レイだけでも訓練に出すという方法も一考したが、あまり名案とも思えず、一度保留する。
「どうしたんです? またいつもの考え事ですか?」
アルが気さくに声をかける。なれなれしいともいうが。
「ええ、そろそろ一度カルルス砦に戻って、訓練をし直すべきかと思っていましてね」
「なんです? 俺たちの働きに満足してないんですか?」
「当然です、魔族は、魔王軍は強敵ですよ。歴戦の騎士ですら彼らには敵わない」
彼らの生まれ故郷である魔大陸は過酷な環境で、魔族は生まれながらにして戦士だ。しかも彼らは長く戦乱に明け暮れ、全員が経験豊富な熟練兵ときている。
アルたちも強くなったが、付け焼刃と言っていい。一度カルルス砦に戻って訓練を徹底し、強力な軍隊に練り上げる必要がある。
「ふん、そのうち俺は覚醒してずっと強くなってみせますよ」
アルが息巻くので、否定はせずに笑っておく。
覚醒とは強敵との戦いや、命の危機を経ることで、急激に力を増す現象のことだ。
旅の途中、王子も何度か覚醒して強くなっていった。
おそらく私の『恩寵』と同じような力が、激しい戦いをした戦士に力を貸し、強くなっていくのだろう。
もちろんアルが覚醒してくれれば、言うことはない。おそらく魔法も使えるようになるだろう。
「あっ、信じてませんね」
私の半笑いの顔をアルが目ざとく見逃さない。
それはそうだろう。これまで覚醒を狙って起こした者はいない。
強敵と戦い、死ぬような経験をした者と言われているが、死にかけたものが全員覚醒できるわけではない。死にかけるような目にあって、そのまま死んでしまうものの方が圧倒的に多いからだ。
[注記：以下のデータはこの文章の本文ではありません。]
Lemma norm_sum_none (v : list Value) :
  forall sum, norm_sum sum v = None <-> exists e, In e v /\ is_number e = false.
Proof.
  induction v as [| e v IH]; intros sum; cbn [norm_sum].
  - split; [ discriminate | intros [e [[] _]] ].
  - destruct (is_number e) eqn:He.
    + rewrite IH. split.
      * intros [w [Hin Hw]]. exists w. split; [ right; exact Hin | exact Hw ].
      * intros [w [[<- | Hin] Hw]]; [ congruence | eauto ].
    + split; [ intros _; exists e; split; [ left; reflexivity | exact He ] | reflexivity ].
Qed.

Lemma single_argument (evalctx : EvalContext) :
  (numArgs evalctx =? 1)%nat = true -> evalctx = [getArgValue evalctx 0].
Proof.
  destruct evalctx as [| v [| w rest]]; cbn; intros E; try discriminate; reflexivity.
Qed.

End Norm.

(** C10.  [norm] of the empty vector is the number 0 and prints
    nothing; [norm] prints its warning, and then returns [Undefined],
    exactly when its single argument is a vector one of whose elements
    is not a number. *)
Theorem norm_empty_vector_and_warning :
  builtin_norm [Vector []] = (Number 0, [])
  /\ forall evalctx,
      snd (builtin_norm evalctx) <> [] <->
      exists v, evalctx = [Vector v]
                /\ (exists e, In e v /\ is_number e = false)
                /\ builtin_norm evalctx = (Undefined, [WarnNormIncorrectArguments]).
Proof.
  split; [ reflexivity | ].
  intros evalctx. split.
  - unfold builtin_norm.
    destruct (numArgs evalctx =? 1)%nat eqn:Hn; [ | intros F; exfalso; apply F; reflexivity ].
    apply Norm.single_argument in Hn.
    destruct (getArgValue evalctx 0) as [| d | s | v] eqn:Hv;
      try (intros F; exfalso; apply F; reflexivity).
    cbn [is_vector type ValueType_eqb toVector].
    destruct (norm_sum 0 v) as [sum |] eqn:Hs;
      [ intros F; exfalso; apply F; reflexivity | ].
    intros _. exists v. split; [ exact Hn | split; [ | reflexivity ] ].
    apply (Norm.norm_sum_none v 0). exact Hs.
  - intros [v [-> [_ Hr]]]. rewrite Hr. discriminate.
Qed.

(** norm([1, "a"]) takes the warning path. *)
Lemma norm_empty_vector_and_warning_witness :
  exists v, [Vector [Number 1; String [97%positive]]] = [Vector v]
            /\ (exists e, In e v /\ is_number e = false)
            /\ builtin_norm [Vector [Number 1; String [97%positive]]]
               = (Undefined, [WarnNormIncorrectArguments]).
Proof.
  apply (proj2 norm_empty_vector_and_warning [Vector [Number 1; String [97%positive]]]).
  cbv. discriminate.
Defined.

(** ** lookup: the rows *)

Module LookupRows.

Local Open Scope float_scope.

Lemma lookup_step_malformed (p : float) (b : Bracket) (row : Value) :
  is_pair row = false -> lookup_step p b row = b.
Proof.
  unfold is_pair, lookup_step. destruct (getVec2 row); [ discriminate | reflexivity ].
Qed.

Lemma lookup_scan_filter (p : float) (rows : list Value) :
  forall b, lookup_scan p b rows = lookup_scan p b (filter is_pair rows).
Proof.
  induction rows as [| row rows IH]; intros b; [ reflexivity | ].
  cbn [lookup_scan filter]. destruct (is_pair row) eqn:E.
  - cbn [lookup_scan]. apply IH.
  - rewrite lookup_step_malformed by exact E. apply IH.
Qed.

Lemma getVec2_length (row : Value) (xy : float * float) :
  getVec2 row = Some xy -> length (toVector row) = 2%nat.
Proof.
  destruct row as [| d | s | [| [| x | s | l] [| [| y | s' | l'] [| z v]]]];
    cbn; intros E; try discriminate; reflexivity.
Qed.

(** With a well-formed first row the call returns a number: the one the
    final bracket gives. *)
Lemma builtin_lookup_scan (p p0 v0 : float) (row0 : Value) (rows rest : list Value) :
  getVec2 row0 = Some (p0, v0) ->
  builtin_lookup (Number p :: Vector (row0 :: rows) :: rest) =
    let b := lookup_scan p {| low_p := p0; low_v := v0; high_p := p0; high_v := v0 |} rows in
    silently (Number (if p <=? low_p b then high_v b
                      else if high_p b <=? p then low_v b
                      else high_v b * ((p - low_p b) / (high_p b - low_p b))
                           + low_v b * (1 - (p - low_p b) / (high_p b - low_p b)))).
Proof.
  intros E. unfold builtin_lookup.
  cbn [numArgs length Nat.ltb Nat.leb getArgValue nth getDouble toVector nth_error tl].
  rewrite (getVec2_length _ E), E. cbn [Nat.ltb Nat.leb].
  cbv zeta.
  destruct (p <=? low_p _); [ reflexivity | ].
  destruct (high_p _ <=? p); reflexivity.
Qed.
(** * Properties *)

Lemma dict_get_None {A} (d : list (string * A)) (k : string) :
  dict_get d k = None <-> k ∉ d.*1.
Proof.
  induction d as [|[k' a] d IH]; simpl.
  - split; [intros _; apply not_elem_of_nil | done].
  - rewrite not_elem_of_cons. destruct (String.eqb_spec k' k) as [->|Hne].
    + split; [done | intros [? _]; done].
    + rewrite IH.
      split; [intros ?; split; [congruence | done] | intros [_ ?]; done].
Qed.

Lemma raises_is_raise {A} (r : result A) : raises r <-> is_raise r = true.
Proof.
  destruct r; simpl; split; try done.
  - intros [e' ?]; done.
  - intros _. by eexists.
Qed.

Lemma count_q_app (a b : string) :
  count_q (a +:+ b) = (count_q a + count_q b)%nat.
Proof.
  induction a as [|c a IH]; [done|].
  change (String c a +:+ b) with (String c (a +:+ b)).
  simpl. rewrite IH. lia.
Qed.

(** ** The condition compiler *)

Module QueriesSpec.
Import Queries.

Ltac elem_cases H :=
  repeat (apply elem_of_cons in H as [-> | H]);
  [.. | by apply elem_of_nil in H].

Lemma operators_keys (c : Condition) : (operators c).*1 = OPERATORS.
Proof. unfold operators. by destruct (is_json c). Qed.

Lemma unknown_operator (c : Condition) :
  operator c ∉ OPERATORS -> dict_get (operators c) (operator c) = None.
Proof. intros H. apply dict_get_None. by rewrite operators_keys. Qed.

Section WithRepr.
Context {R : PyRepr}.

Lemma new_Condition_unknown (op fld : string) (v : pyobj) (col : string) :
  op ∉ OPERATORS ->
  new_Condition op fld v col = Raise (ValueError (invalid_operator_msg op)).
Proof.
  intros H. unfold new_Condition.
  by rewrite (unknown_operator (mkCondition op fld v "" [] col) H).
Qed.

(** C6: with a null value, [eq] compiles to [lhs IS NULL] and [ne] to
    [lhs IS NOT NULL], where [lhs] is the left-hand side of the condition,
    and no parameter is bound; with any other operator a null value
    raises, at construction or when the fragment is asked for. *)
Theorem null_value_compilation (fld col : string) :
  (exists c, new_Condition "eq" fld VNone col = Ok c
             /\ param c = []
             /\ get_cond_sql c = Ok (field_expression c +:+ " IS NULL"))
  /\ (exists c, new_Condition "ne" fld VNone col = Ok c
                /\ param c = []
                /\ get_cond_sql c = Ok (field_expression c +:+ " IS NOT NULL"))
  /\ (forall op, op ≠ "eq" -> op ≠ "ne" -> raises (compile op fld VNone col)).
Proof.
  split; [|split].
  - unfold new_Condition, operators, is_json.
    destruct (is_column_query _) eqn:E; cbn; eexists; repeat split; by cbn.
  - unfold new_Condition, operators, is_json.
    destruct (is_column_query _) eqn:E; cbn; eexists; repeat split; by cbn.
  - intros op H1 H2. destruct (decide (op ∈ OPERATORS)) as [Hop|Hop].
    + unfold compile, new_Condition. elem_cases Hop; try done.
      all: unfold operators, is_json; destruct (is_column_query _) eqn:E; cbn.
      all: eexists; reflexivity.
    + unfold compile. rewrite new_Condition_unknown by done. by eexists.
Qed.

End WithRepr.

(** A null value with [lt] on the field [age] raises. *)
Lemma null_value_compilation_witness :
  raises (compile (R:=Sample.repr) "lt" "age" VNone "data").
Proof.
  apply (proj2 (proj2 (null_value_compilation (R:=Sample.repr)
                         "age" "data"))); discriminate.
Defined.

Section WithRepr7.
Context {R : PyRepr}.

(** What [get_cond_sql] raises on, for an operator of the closed set. *)
Lemma get_cond_sql_raises (c : Condition) :
  operator c ∈ OPERATORS ->
  is_raise (get_cond_sql c)
  = (is_none (value c)
     && negb (String.eqb (operator c) "eq" || String.eqb (operator c) "ne"))
    || ((String.eqb (operator c) "in" || String.eqb (operator c) "!in")
        && negb (is_list (value c))).
Proof.
  destruct c as [op fld v fe p col]. cbn [operator value]. intros Hop.
  unfold get_cond_sql, null_sql, ins_sql, operators, is_json,
    is_valid_null_query, null_operator, is_column_query.
  cbn [operator field value field_expression param column_name].
  generalize (startswith "_" fld && bool_decide (fld ∈ COLUMN_KEYS)).
  intros q. elem_cases Hop.
  all: destruct q, v; reflexivity.
Qed.

(** The constructor's last step changes nothing but [param], and raises
    only for [range]. *)
Lemma process_param_value_spec (c : Condition) :
  match process_param_value c with
  | Ok c' => exists p, c' = set_param c p
  | Raise _ =>
      String.eqb (operator c) "range" = true /\ is_pair (value c) = false
  end
  /\ is_raise (process_param_value c)
     = String.eqb (operator c) "range" && negb (is_pair (value c)).
Proof.
  destruct c as [op fld v fe p col].
  unfold process_param_value, is_valid_null_query, null_operator, handle_range.
  cbn [operator value].
  destruct (String.eqb_spec op "range") as [->|Hne].
  - cbn. destruct v as [|b|z|m e|s|[|a [|b [|c l]]]|[|a [|b [|c l]]]|d]; cbn.
    all: repeat match goal with
                | |- context [if ?b then _ else _] => destruct b
                end.
    all: split; try split; try reflexivity; try (by eexists).
  - destruct (dict_get NULL_SQL op) as [tpl|];
      [destruct (truthy (VStr tpl) && is_none v)|];
      destruct (dict_get LIKE_FORMATTERS op);
      cbv beta iota; cbn [is_raise andb]; (split; [by eexists | done]).
Qed.

Lemma is_raise_bind_ret {A B} (r : result A) (f : A -> B) :
  is_raise (a ← r; mret (f a)) = is_raise r.
Proof. by destruct r. Qed.

(** C7, as amended: the constructor raises exactly on an operator outside
    the closed set and on [range] with a value that is not a list or tuple
    of two elements; construction followed by [get_cond_sql] raises exactly
    on these, on a null value with an operator other than [eq] and [ne],
    and on [in] or [!in] with a value that is not a list. *)
Theorem condition_raises_iff_malformed (op fld : string) (v : pyobj)
    (col : string) :
  is_raise (new_Condition op fld v col) = malformed_at_construction op v
  /\ is_raise (compile op fld v col) = malformed op v.
Proof.
  destruct (decide (op ∈ OPERATORS)) as [Hop|Hop].
  - unfold compile, malformed, malformed_at_construction.
    rewrite (bool_decide_eq_true_2 _ Hop). cbn [negb orb].
    unfold new_Condition.
    set (c0 := mkCondition op fld v "" [] col).
    destruct (dict_get (operators c0) (operator c0)) eqn:Hk.
    2: { apply dict_get_None in Hk. by rewrite operators_keys in Hk. }
    cbv zeta.
    match goal with
    | |- context [process_param_value ?c] => set (c1 := c)
    end.
    assert (Hc1 : operator c1 = op /\ value c1 = v)
      by (subst c1; by destruct (is_column_query c0)).
    destruct Hc1 as [Hop1 Hv1].
    destruct (process_param_value_spec c1) as [H1 H2].
    rewrite Hop1, Hv1 in H1, H2.
    destruct (process_param_value c1) as [c'|e]; cbn [is_raise] in *.
    + destruct H1 as [p ->]. split; [done|].
      cbn [mbind result_bind].
      rewrite (is_raise_bind_ret _ (fun sql => (sql, param (set_param c1 p)))).
      rewrite get_cond_sql_raises by (cbn [operator set_param]; by rewrite Hop1).
      cbn [operator value set_param]. rewrite Hop1, Hv1, <- H2.
      by rewrite orb_false_r.
    + destruct H1 as [-> ->]. split; [done|].
      cbn. by rewrite orb_true_r.
  - unfold compile, malformed, malformed_at_construction.
    rewrite new_Condition_unknown by done.
    rewrite (bool_decide_eq_false_2 _ Hop). split; reflexivity.
Qed.
Lemma legacy_start_grows (w : Legacy.world) (u : string)
    (c : Legacy.controller) :
  let c' := (Legacy.start_taby w u (Legacy.next_id c) c).2 in
  Legacy.ctl_settings c' = Legacy.ctl_settings c ∧
  Legacy.urls_queue c' = Legacy.urls_queue c ∧
  (length (Legacy.taby_instances c') ≤ S (length (Legacy.taby_instances c)))%nat ∧
  (Forall (λ r, Legacy.state r = Legacy.Running) (Legacy.taby_instances c) →
   Forall (λ r, Legacy.state r = Legacy.Running) (Legacy.taby_instances c')).
Proof.
  rewrite legacy_start_taby_next. destruct (Legacy.popen w) as [p|]; simpl.
  - rewrite insert_row_length. repeat split; try done.
    intros Hall. apply list.Forall_forall. intros x [->|Hx]%insert_row_elem.
    + done.
    + rewrite list.Forall_forall in Hall. by apply Hall.
  - repeat split; try done; lia.
Qed.

Lemma legacy_stop_shrinks (w : Legacy.world) (instance_id : Z)
    (c : Legacy.controller) :
  let c' := (Legacy.stop_taby w instance_id c).2 in
  Legacy.ctl_settings c' = Legacy.ctl_settings c ∧
  Legacy.urls_queue c' = Legacy.urls_queue c ∧
  Legacy.taby_instances c' `sublist_of` Legacy.taby_instances c ∧
  ((Legacy.stop_taby w instance_id c).1 ≠ None →
   instance_id ∈ Legacy.id <$> Legacy.taby_instances c →
   (length (Legacy.taby_instances c') < length (Legacy.taby_instances c))%nat).
Proof.
  unfold Legacy.stop_taby.
  destruct (find _ _) as [r|] eqn:Hfind.
  - apply find_some in Hfind as [Hin Hid]. apply bool_decide_eq_true in Hid.
    apply list_elem_of_In in Hin.
    destruct (Legacy.kill w (Legacy.pid r)); simpl;
      (repeat split; [apply sublist_filter || done|]); try done;
      intros _ _; apply (length_filter_lt _ _ r); try done;
      by intros Hne; apply Hne.
  - simpl. repeat split; try done. intros _ [r [-> Hr]]%list_elem_of_fmap.
    apply list_elem_of_In in Hr.
    eapply find_none in Hfind; [|exact Hr]. simpl in Hfind.
    by rewrite bool_decide_eq_true_2 in Hfind.
Qed.

Lemma legacy_start_next_within (w : Legacy.world) (c : Legacy.controller) :
  legacy_within c →
  legacy_within (Legacy.start_next w c).2 ∧
  Legacy.ctl_settings (Legacy.start_next w c).2 = Legacy.ctl_settings c.
Proof.
  intros [Hall Hlen]. unfold Legacy.start_next.
  destruct (Legacy.urls_queue c) as [|u rest] eqn:Hq; [done|].
  assert (Hstart : ∀ c1,
    Legacy.ctl_settings c1 = Legacy.ctl_settings c →
    Forall (λ r, Legacy.state r = Legacy.Running) (Legacy.taby_instances c1) →
    Z.of_nat (length (Legacy.taby_instances c1))
      < Legacy.max_concurrent (Legacy.ctl_settings c) →
    let c3 := (Legacy.start_taby w u (Legacy.next_id (Legacy.pop_url c1))
                 (Legacy.pop_url c1)).2 in
    legacy_within c3 ∧ Legacy.ctl_settings c3 = Legacy.ctl_settings c).
  { intros c1 Hs1 Hall1 Hlt1.
    destruct (legacy_start_grows w u (Legacy.pop_url c1))
      as (Hs3 & _ & Hl3 & Ha3).
    change (Legacy.taby_instances (Legacy.pop_url c1))
      with (Legacy.taby_instances c1) in Hl3, Ha3.
    change (Legacy.ctl_settings (Legacy.pop_url c1))
      with (Legacy.ctl_settings c1) in Hs3.
    intros c3. subst c3. unfold legacy_within. rewrite Hs3, Hs1.
    split; [split|done]; [by apply Ha3|lia]. }
  destruct (decide _) as [Hfull|Hroom].
  - destruct (Legacy.oldest (Legacy.taby_instances c)) as [r|] eqn:Hold;
      [|done].
    apply legacy_oldest_in in Hold.
    destruct (legacy_stop_shrinks w (Legacy.id r) c)
      as (Hs1 & _ & Hsub & Hshrink).
    assert (Hall1 : Forall (λ r, Legacy.state r = Legacy.Running)
              (Legacy.taby_instances (Legacy.stop_taby w (Legacy.id r) c).2))
      by (eapply Forall_sublist; [exact Hsub|exact Hall]).
    pose proof (sublist_length _ _ Hsub) as Hle.
    destruct (Legacy.stop_taby w (Legacy.id r) c) as [[b|] c1] eqn:Hstop;
      cbn [fst snd] in *.
    + assert (length (Legacy.taby_instances c1)
              < length (Legacy.taby_instances c))%nat as Hlt.
      { apply Hshrink; [done|]. apply list_elem_of_fmap. by exists r. }
      specialize (Hstart c1 Hs1 Hall1).
      destruct (Legacy.start_taby w u (Legacy.next_id (Legacy.pop_url c1))
                  (Legacy.pop_url c1)) as [[p|] c3]; cbn [fst snd] in *;
        apply Hstart; lia.
    + unfold legacy_within. rewrite Hs1. split; [split|done]; [done|lia].
  - rewrite legacy_running_count in Hroom by done.
    specialize (Hstart c eq_refl Hall).
    destruct (Legacy.start_taby w u (Legacy.next_id (Legacy.pop_url c))
                (Legacy.pop_url c)) as [[p|] c3]; cbn [fst snd] in *;
      apply Hstart; lia.
Qed.

Lemma legacy_delete_where_within (P : Legacy.row → Prop)
    `{!∀ r, Decision (P r)} (c : Legacy.controller) :
  legacy_within c →
  legacy_within (Legacy.delete_where P c) ∧
  Legacy.ctl_settings (Legacy.delete_where P c) = Legacy.ctl_settings c.
Proof.
  intros [Hall Hlen]. unfold legacy_within, Legacy.delete_where.
  cbn [Legacy.taby_instances Legacy.ctl_settings].
  pose proof (sublist_filter (λ r, ¬ P r) (Legacy.taby_instances c)) as Hsub.
  split; [split|done].
  - by eapply Forall_sublist.
  - apply sublist_length in Hsub. lia.
Qed.

(** A pass of [update_statuses] that finds no process gone leaves the
    table as it is, whether it ends or is left by an exception. *)
Lemma legacy_mark_rows_none_gone (probe : Z → kill_result)
    (t : list Legacy.row) :
  Legacy.none_gone probe → (Legacy.mark_rows probe t).2 = t.
Proof.
  intros Hp. induction t as [|r t IH]; [done|]. cbn [Legacy.mark_rows].
  destruct (Legacy.mark_rows probe t) as [ok t'']. cbn [snd] in IH. subst t''.
  destruct (decide _); [|done].
  pose proof (Hp (Legacy.pid r)). by destruct (probe (Legacy.pid r)).
Qed.
(** ** The parameter sweep: failures, and what it can return *)

Section Sweep.

Variable sqrt : float64 -> float64.

Lemma returns_frame_other (close position : Series) (df : gmap string Series)
    (name : string) :
  name ∉ ["Daily_Return"; "Strategy_Return"; "Cumulative_Benchmark";
          "Cumulative_Strategy"] ->
  returns_frame close position df !! name = df !! name.
Proof.
  intros Hname. unfold returns_frame.
  rewrite !lookup_insert_ne; [done|..]; intros <-; set_solver.
Qed.

Lemma candidates_bounds :
  Forall (fun p => 10 <= p.1 <= 60 /\ 100 <= p.2 <= 250) candidates.
Proof.
  assert (H : forallb (fun p => (10 <=? p.1) && (p.1 <=? 60)
                                && (100 <=? p.2) && (p.2 <=? 250))
                candidates = true) by (vm_compute; reflexivity).
  rewrite forallb_forall in H. apply List.Forall_forall. intros p Hp.
  specialize (H p Hp). rewrite !andb_true_iff, !Nat.leb_le in H. lia.
Qed.

Lemma fgtb_ninf (x : float64) : fgtb x NInf = false <-> x = NaN \/ x = NInf.
Proof. destruct x; cbn; split; try done; try (by intros [|]); auto. Qed.

End Sweep.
同じ経験をしても、覚醒できるものとできない者もいるし、その要因はまだはっきりとわかっていない。
「あれは狙ってできるものではありませんよ」
『恩寵』の効果で覚醒しやすくなっている可能性はあるが、期待はできない。旅の最中王子は何度も覚醒して強くなったが、『恩寵』よりもエリザベートの癒しの力のおかげと言っていい。死にかけるほどの重傷を負い、その傷を治す聖女の力があったからこそ覚醒できた。
癒し手が不在の現状では、覚醒を狙いに行くのはあまりにも危険だろう。
「それより、村に立ち寄った後はこのまま南下して、別の村に向かいますよ」
「砦には戻らないので?」
「戻る途中の村で中型の魔物が出没しているそうです。ついでに討伐していきましょう。中型と言え、数が少なければ倒せるはずです」
魔物は危険度の分類として、個体の力よりも、群れを作るかどうかや、繁殖力の高さが問題となる。
中型の魔物なら、熊か何かが魔物化したのかもしれない。情報が少ないのが気になるが、数が少ないのなら囲めば倒せるだろう。最悪今回のように爆裂魔石で吹き飛ばすという手もある。
「了解了解、やれやれ、大忙しだ」
ぼやきながらもアルは兵たちのところに戻っていく。
アルは生意気だが才能があり、他にも粒がそろってきている。うまく鍛え上げれば強力な軍隊ができる。
淡かった希望が、現実の光を帯びてきているのを感じていた。
私は確かな手ごたえに、一人拳を握り締める。
しかしその三日後、私たちは絶望の淵に立たされていた。